George and Irina Schaeffer

Expanding the Message

The child of Holocaust survivors, George Schaeffer has supported USC Shoah Foundation’s mission since he first heard about it. His parents met after the Soviets liberated Ravensbrück, the Nazis’ largest concentration camp for women. His father had been sent there as a laborer. The couple married in 1945, the same year they were freed.

By 1956, their liberators had become the oppressors. The family, now including young George, was forced to flee the violence of the Hungarian Revolution, immigrating to the United States on the first plane from Hungary that President Eisenhower allowed to land.

Despite the life he has created here, and his successes in building such leading beauty companies as OPI and Aloxxi, the hatred his family faced is never far from his thoughts. He also remains committed to ensuring that the experiences of survivors like his parents — as well as the millions who did not escape — are never forgotten, so that genocides are not repeated.

Toward that goal, he is a major force in helping expand the reach of the Institute’s international teacher training initiatives in Hungary, Russia, Poland, and at the American University in Paris. His generosity also enabled the Institute’s Visual History Archive to become accessible at Eötvös Loránd University in Budapest, the largest university in Hungary.

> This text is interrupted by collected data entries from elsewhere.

#[local] Instance row_le_total : Total row_le.
Proof. intros a b. unfold row_le. apply collate_total. Qed.
#[local] Instance row_le_trans : Transitive row_le.
Proof. intros a b c. unfold row_le. apply collate_trans. Qed.

Definition with_cursor (f : query_filter) (c : option string) : query_filter :=
  {| by_status := by_status f; by_kind := by_kind f; by_text := by_text f; after := c |}.
(** All the rows of a query, in the order of the listing. *)
Definition sorted_rows (f : query_filter) (t : table) : list (string * device) :=
  merge_sort row_le (List.filter (selects f) (map_to_list t)).

Lemma elem_sorted_rows (f : query_filter) (t : table) (r : string * device) :
  r ∈ sorted_rows f t <-> t !! r.1 = Some r.2 /\ selects f r = true.
Proof.
  unfold sorted_rows. rewrite merge_sort_Permutation, list_elem_of_In, filter_In, <- list_elem_of_In.
  destruct r as [i d]. by rewrite elem_of_map_to_list.
Qed.
Lemma sorted_rows_sorted (f : query_filter) (t : table) : StronglySorted row_le (sorted_rows f t).
Proof. apply StronglySorted_merge_sort; apply _. Qed.
Lemma sorted_rows_NoDup (f : query_filter) (t : table) : NoDup (sorted_rows f t).*1.
Proof.
  unfold sorted_rows. rewrite merge_sort_Permutation. pose proof (NoDup_fst_map_to_list t) as Hnd.
  induction (map_to_list t) as [|r l IH]; simpl; [constructor|]. simpl in Hnd. apply NoDup_cons in Hnd as [Hr Hnd].
  destruct (selects f r); simpl; [|auto]. apply NoDup_cons. split; [|auto].
  intros Hin. apply Hr. apply list_elem_of_fmap in Hin as (x & -> & Hx).
  apply list_elem_of_In, filter_In in Hx as [Hx _]. apply list_elem_of_fmap. exists x. by rewrite list_elem_of_In.
Qed.

(** Strict order between the two halves of a listing. *)
Lemma split_strict (l1 l2 : list (string * device)) (x y : string * device) :
  StronglySorted row_le (l1 ++ l2) -> NoDup (l1 ++ l2).*1 -> x ∈ l1 -> y ∈ l2 -> collate y.1 x.1 = false.
Proof.
  intros Hs Hnd Hx Hy. destruct (collate y.1 x.1) eqn:E; [|done].
  pose proof (StronglySorted_app_1_elem_of _ _ _ _ _ Hs Hx Hy) as Hxy. unfold row_le in Hxy.
  pose proof (collate_antisym _ _ Hxy E) as Heq. rewrite fmap_app in Hnd. apply NoDup_app in Hnd as (_ & Hd & _).
  exfalso. apply (Hd x.1); [by apply list_elem_of_fmap_2|]. rewrite Heq. by apply list_elem_of_fmap_2.
Qed.

Lemma selects_cursor (f : query_filter) (c : option string) (r : string * device) :
  selects (with_cursor f c) r = selects (with_cursor f None) r && from_option (fun c => negb (collate r.1 c)) true c.
Proof. unfold selects, with_cursor. cbn. by rewrite andb_true_r. Qed.

Lemma last_elem {A} (l : list A) (x : A) : last l = Some x -> x ∈ l.
Proof. rewrite last_lookup. apply list_elem_of_lookup_2. Qed.
Lemma last_sorted (l : list (string * device)) (m x : string * device) :
  StronglySorted row_le l -> last l = Some m -> x ∈ l -> row_le x m.
Proof.
  intros Hs [l' ->]%last_Some Hx. apply elem_of_app in Hx as [Hx| ->%list_elem_of_singleton].
  - eapply StronglySorted_app_1_elem_of; [done..|]. by apply list_elem_of_singleton.
  - unfold row_le. destruct (collate_total m.1 m.1); done.
Qed.

(** After the last row of a page, the rest of the listing is what the next query selects. *)
Lemma after_page (f : query_filter) (c : option string) (t : table) (n : nat) (m : string * device) :
  last (take n (sorted_rows (with_cursor f c) t)) = Some m ->
  sorted_rows (with_cursor f (Some m.1)) t = drop n (sorted_rows (with_cursor f c) t).
Proof.
  intros Hm. set (L := sorted_rows (with_cursor f c) t) in *.
  pose proof (sorted_rows_sorted (with_cursor f c) t) as HsL. pose proof (sorted_rows_NoDup (with_cursor f c) t) as HnL.
  fold L in HsL, HnL. rewrite <- (take_drop n L) in HsL, HnL.
  assert (forall r, r ∈ sorted_rows (with_cursor f (Some m.1)) t <-> r ∈ drop n L) as Hmem.
  { intros r. rewrite elem_sorted_rows, selects_cursor, andb_true_iff. cbn [from_option]. split.
    - intros (Ht & Hf & Hr%negb_true_iff). assert (r ∈ L) as Hin.
      { apply elem_sorted_rows. split; [done|]. rewrite selects_cursor, Hf. destruct c as [c|]; [|done]. cbn.
        apply negb_true_iff. destruct (collate r.1 c) eqn:E; [|done].
        assert (m ∈ L) as HmL by (rewrite <- (take_drop n L); apply elem_of_app; left; by apply last_elem).
        apply elem_sorted_rows in HmL as [_ HmL]. rewrite selects_cursor in HmL.
        apply andb_true_iff in HmL as [_ HmL%negb_true_iff]. cbn in HmL.
        destruct (collate_total m.1 c) as [E1|E1]; [congruence|].
        by rewrite (collate_trans _ _ _ E E1) in Hr. }
      rewrite <- (take_drop n L) in Hin. apply elem_of_app in Hin as [Hin|]; [|done].
      pose proof (last_sorted _ _ _ (StronglySorted_app_1_l _ _ _ HsL) Hm Hin). unfold row_le in *. congruence.
    - intros Hr. assert (r ∈ L) as Hin by (rewrite <- (take_drop n L); apply elem_of_app; by right).
      apply elem_sorted_rows in Hin as [Ht Hf]. rewrite selects_cursor in Hf. apply andb_true_iff in Hf as [Hf _].
      split; [done|]. split; [done|]. apply negb_true_iff. eapply split_strict; [exact HsL|exact HnL| |done].
      by apply last_elem. }
  eapply (StronglySorted_unique_strong row_le).
  - intros x y Hx Hy Hxy Hyx. apply elem_sorted_rows in Hx as [Hx _].
    assert (y ∈ L) as Hy' by (rewrite <- (take_drop n L); apply elem_of_app; by right).
    apply elem_sorted_rows in Hy' as [Hy' _]. destruct x as [i d], y as [j e]. cbn in *.
    pose proof (collate_antisym _ _ Hxy Hyx). cbn in *. by simplify_eq.
  - apply sorted_rows_sorted.
  - by eapply StronglySorted_app_1_r.
  - apply NoDup_Permutation; [by eapply NoDup_fmap_1, sorted_rows_NoDup| |done].
    rewrite fmap_app in HnL. apply NoDup_app in HnL as (_ & _ & HnL). by eapply NoDup_fmap_1.
Qed.
(* ===== verification/ConsoleSpec.v ===== *)
(** Properties of the console's front end: who may change the registry, what production
    mode trusts, conditional requests end to end, the canonical form of origins, and the
    exceptions no handler catches. *)

From stdpp Require Import gmap strings sorting.
From S2P Require Import Prelude PyValue Regex Sha256 PyFloat Json PyTime PyText Url Registry RegistrySpec Console.
#[local] Open Scope string_scope.
#[local] Open Scope list_scope.
#[local] Open Scope Z_scope.

Section Boundary.
Context `{UnicodeData} `{CaseFold} `{NetlocRules} `{PG : Postgres} `{!PostgresLaws} (env : string -> option string).
Variable exception_text : pyexn -> string.
Variable elsewhere : string -> res Reply.

(** ** Handlers, one step at a time *)
Lemma handle_cases {A} (caught : pyexn -> option pyexn) (m : M table A) (k : A -> M table Reply) (t t' : table) (r : res Reply) :
  handle env exception_text caught m k t = (r, t') ->
  (exists a t1, m t = (Ok a, t1) /\ k a t1 = (r, t')) \/
  (exists e, m t = (Raise e, t') /\
     match caught e with Some e' => r = Ok (respond_registry_error env exception_text e') | None => r = Raise e end).
Proof.
  unfold handle. destruct (m t) as [[a|e] t1]; [eauto|]. right. exists e.
  destruct (caught e); simplify_eq; eauto.
Qed.
Lemma or_reply_cases {A} (x : res (A + Reply)) (k : A -> M table Reply) (t t' : table) (r : res Reply) :
  or_reply x k t = (r, t') -> (exists a, x = Ok (inl a) /\ k a t = (r, t')) \/ t' = t.
Proof. unfold or_reply. destruct x as [[a|reply]|e]; [eauto|..]; intros [= _ <-]; by right. Qed.
Lemma boundary_cases (x : res (option Reply)) (k : M table Reply) (t t' : table) (r : res Reply) :
  boundary x k t = (r, t') -> (x = Ok None /\ k t = (r, t')) \/ t' = t.
Proof. unfold boundary. destruct x as [[reply|]|e]; [|eauto|]; intros [= _ <-]; by right. Qed.
Lemma lift_cases {A} (x : res A) (k : A -> M table Reply) (t t' : table) (r : res Reply) :
  (lift x ≫= k) t = (r, t') -> (exists a, x = Ok a /\ k a t = (r, t')) \/ t' = t.
Proof. rewrite bind_lift. destruct x; [eauto|]. intros [= _ <-]. by right. Qed.

(** A computation that leaves the table alone. *)
Definition pure {A} (m : M table A) : Prop := forall t r t', m t = (r, t') -> t' = t.
Lemma pure_lift {A} (x : res A) : pure (lift x).
Proof. by intros t r t' [= _ <-]. Qed.
Lemma pure_bind {A B} (m : M table A) (k : A -> M table B) : pure m -> (forall a, pure (k a)) -> pure (m ≫= k).
Proof.
  intros Hm Hk t r t' E. apply bind_cases in E as [(e & E & _)|(a & t1 & E & E')]; [by apply Hm in E|].
  apply Hm in E as ->. by apply Hk in E'.
Qed.
Lemma pure_connection {A} (l : link) (m : M table A) : pure m -> pure (database_connection l m).
Proof.
  intros Hm t r t' E. apply connection_cases in E as [[-> _]|(a & E & _)]; [done|]. by apply Hm in E.
Qed.
Lemma pure_handle {A} (caught : pyexn -> option pyexn) (m : M table A) (k : A -> M table Reply) :
  pure m -> (forall a, pure (k a)) -> pure (handle env exception_text caught m k).
Proof.
  intros Hm Hk t r t' E. apply handle_cases in E as [(a & t1 & E & E')|(e & E & _)]; [|by apply Hm in E].
  apply Hm in E as ->. by apply Hk in E'.
Qed.
Lemma pure_get_device (l : link) (id : string) : pure (get_device l id).
Proof.
  apply pure_bind; [apply pure_lift|]. intros i. apply pure_bind.
  - apply pure_connection. by intros t r t' [= _ <-].
  - intros [d|]; by intros t r t' [= _ <-].
Qed.
Lemma pure_list_devices (l : link) (s k q c : option string) (n : Z) : pure (list_devices l s k q n c).
Proof.
  unfold list_devices. destruct (negb _); [by intros t r t' [= _ <-]|].
  repeat (apply pure_bind; [apply pure_lift|intros ?]).
  apply pure_bind; [|intros ?; by intros t r t' [= _ <-]]. apply pure_connection.
  apply pure_bind; [apply pure_lift|intros ?]. by intros t r t' [= _ <-].
Qed.

(** A read never changes the registry. *)
Lemma pure_do_GET (l : link) (rq : Request) (answer : introspection) :
  pure (do_GET env exception_text elsewhere l rq answer).
Proof.
  unfold do_GET. apply pure_bind; [apply pure_lift|]. intros p t r t' E.
  apply or_reply_cases in E as [(a & _ & E)| ->]; [|done]. revert E.
  destruct (String.eqb p "/api/devices").
  { unfold respond_device_list. intros E. eapply pure_bind; [apply pure_lift| |exact E]. intros u. cbn.
    apply pure_handle; [|intros ?; by intros ? ? ? [= _ <-]]. apply pure_bind; [apply pure_lift|intros n].
    apply pure_list_devices. }
  destruct (device_identifier_from_path p) as [[id|]|e]; [| |by intros [= _ <-]].
  - unfold respond_device_detail. intros E. eapply pure_handle; [| |exact E]; [apply pure_get_device|].
    intros ?. by intros ? ? ? [= _ <-].
  - by intros [= _ <-].
Qed.

(** What the checks before a mutation establish. *)
Definition admitted (rq : Request) (answer : introspection) (json_body : bool) (p : Principal) : Prop :=
  resolve_principal env (header rq "Authorization") answer = Ok (Some p) /\
  level p = Some "write"%string /\
  mutation_origin_allowed env rq = Ok true /\
  header_values rq "Transfer-Encoding" = [] /\
  (json_body = true -> json_content_type_valid rq = true).
Lemma serves_fold (p r : string) : serves p r -> serves (map_bytes lower_ascii p) (map_bytes lower_ascii r).
Proof.
  intros [->|(t & ->)]; [by left|]. right. exists (map_bytes lower_ascii t). by rewrite !map_bytes_app.
Qed.
(** Paths that do not overlap share no request. *)
Lemma disjoint_requests (p q r : string) :
  canonical_path p -> canonical_path q -> _paths_overlap p q = false -> serves p r -> serves q r -> False.
Proof.
  intros Hp Hq Ho Hpr Hqr. assert (_paths_overlap p q = true) as He; [|congruence].
  apply paths_overlap_iff. exists (map_bytes lower_ascii r). rewrite !canonical_fold by done.
  split; by apply serves_fold.
Qed.
Lemma path_is_within_overlap (p q : string) : _path_is_within p q = true -> _paths_overlap p q = true.
Proof. unfold _path_is_within, _paths_overlap. intros ->. done. Qed.
End Paths.

(** ** What a published route may claim, and where it may lead *)
Definition strict_hostname (host : string) : Prop :=
  Forall (matches _DNS_LABEL_PATTERN) (py_split "." host) /\ is_ip_address host = false /\
  host <> "localhost" /\ endswith ".localhost" host = false /\ py_len host <= 253.

Section Publication.
Context `{UnicodeData} `{CaseFold} `{SlugRules} (s : site).

(** The row a route comes from: enabled, and it names the path and the host. *)
Definition owner_of (mods : list module_row) (slug path host : string) (m : module_row) : Prop :=
  List.find (fun c => String.eqb (row_slug c) slug) mods = Some m /\ row_enabled m = true /\
  _validated_public_path (PStr (row_public_path m)) = Ok path /\
  _validated_dns_hostname (PStr (row_upstream_host m)) "upstream_host" = Ok host /\ is_Some (row_upstream_port m).

Record safe_route (a : ApisixService) (mods : list module_row) (slug path host : string) (port : Z) : Prop := {
  route_slug : validate_slug slug = true /\ py_strip slug = slug;
  route_owner : exists m, owner_of mods slug path host m;
  route_path : canonical_path path;
  route_own_defaults : forall o r, (o, r) ∈ route_defaults a ->
    exists q, item "public_path" r ≫= _validated_public_path = Ok q /\ _paths_overlap path q = false;
  route_other_modules : forall m, m ∈ mods -> row_enabled m = true -> row_slug m <> slug -> row_public_path m <> "" ->
    exists q, _validated_public_path (PStr (row_public_path m)) = Ok q /\ _paths_overlap path q = false;
  route_reserved : forall prefix, prefix ∈ (_SYSTEM_RESERVED_PATH_PREFIXES ++ route_reserved_path_prefixes (config a))%list ->
    exists q, _validated_public_path (PStr prefix) = Ok q /\ _path_is_within path q = false;
  route_host : strict_hostname host;
  route_port : 1 <= port <= 65535;
  route_allowed : DEBUG s = false -> (host ++ ":" ++ py_str_int port) ∈ route_allowed_upstreams (config a);
  route_reviewed : DEBUG s = false ->
    exists manifest, dget slug (module_manifests a) = Some manifest /\ vget "production_ready" manifest = PBool true
}.
(* ===== verification/Lease.v ===== *)
(** The per-deployment mutation lease
    (dealhost/runtime_controller_service/lease.py).

    [DeploymentLeaseManager] is written against [KubeClient] and against [Runtime],
    the clock, timer and identifier source of the Python runtime.  The renewal task
    of [hold] runs concurrently with the body: asyncio switches tasks only at an
    await, so the body runs over [held] worlds, whose client lets the renewal run
    before and after every API call and delivers the cancellation there.
    [Election] is the protocol between several controllers and the API server. *)

From Stdlib Require Import QArith Qminmax Qround Lqa.
From S2P Require Import Prelude PyValue Json Config Contract Resources Kube PyTime.
#[local] Open Scope string_scope.
#[local] Open Scope list_scope.
#[local] Open Scope Z_scope.

Definition RuntimeBusy : pyexn :=
  ContractError "Another runtime mutation is still in progress." "runtime_busy" 429.

(** [datetime.now(timezone.utc)] in microseconds, [time.monotonic], [asyncio.sleep],
    [uuid.uuid4().hex], and how often a timer of the given period elapses while the
    current task waits. *)
Class Runtime (W : Type) := {
  now_utc : W -> Z * W;
  monotonic : W -> Q * W;
  sleep : Q -> M W unit;
  uuid4_hex : W -> string * W;
  timer_elapses : Q -> W -> nat * W
}.

Definition pure {W A} (f : W -> A * W) : M W A := fun w => let '(a, w') := f w in (Ok a, w').

Section Manager.
Context (settings : ControllerSettings).

Definition _timestamp (value : Z) : string := utc_timestamp value.

Definition in_datetime (t : Z) : bool := (datetime_min <=? t) && (t <? datetime_max).

(** ** Reading a lease *)
Definition _expired (spec : obj) (now : Z) : res bool :=
  let renewed_at := if truthy (vget "renewTime" spec) then vget "renewTime" spec
                    else vget "acquireTime" spec in
  match vget "leaseDurationSeconds" spec, renewed_at with
  | PInt duration, PStr text =>
      if duration <=? 0 then Raise (kube_error "Kubernetes returned an invalid Lease lifetime.")
      else
        match fromisoformat (replace_z text) with
        | None | Some (_, None) => Raise (kube_error "Kubernetes returned an invalid Lease timestamp.")
        | Some (local, Some offset) =>
            let parsed := local - offset in
            let limit := parsed + duration * 1000000 in
            if in_datetime parsed && in_datetime limit then Ok (limit <=? now)
            else Raise OverflowError
        end
  | _, _ => Raise (kube_error "Kubernetes returned an invalid Lease lifetime.")
  end.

For Schaeffer, these efforts are about more than ensuring the past is not forgotten. They are also about building a safer future in an era threatened by terrorism and rising international tensions.

“I think history constantly repeats itself, and it’s necessary to remind people with real film and with real people who went through this horrible tragedy,” he says. “The world needs to remember in order to make sure it doesn’t happen again.”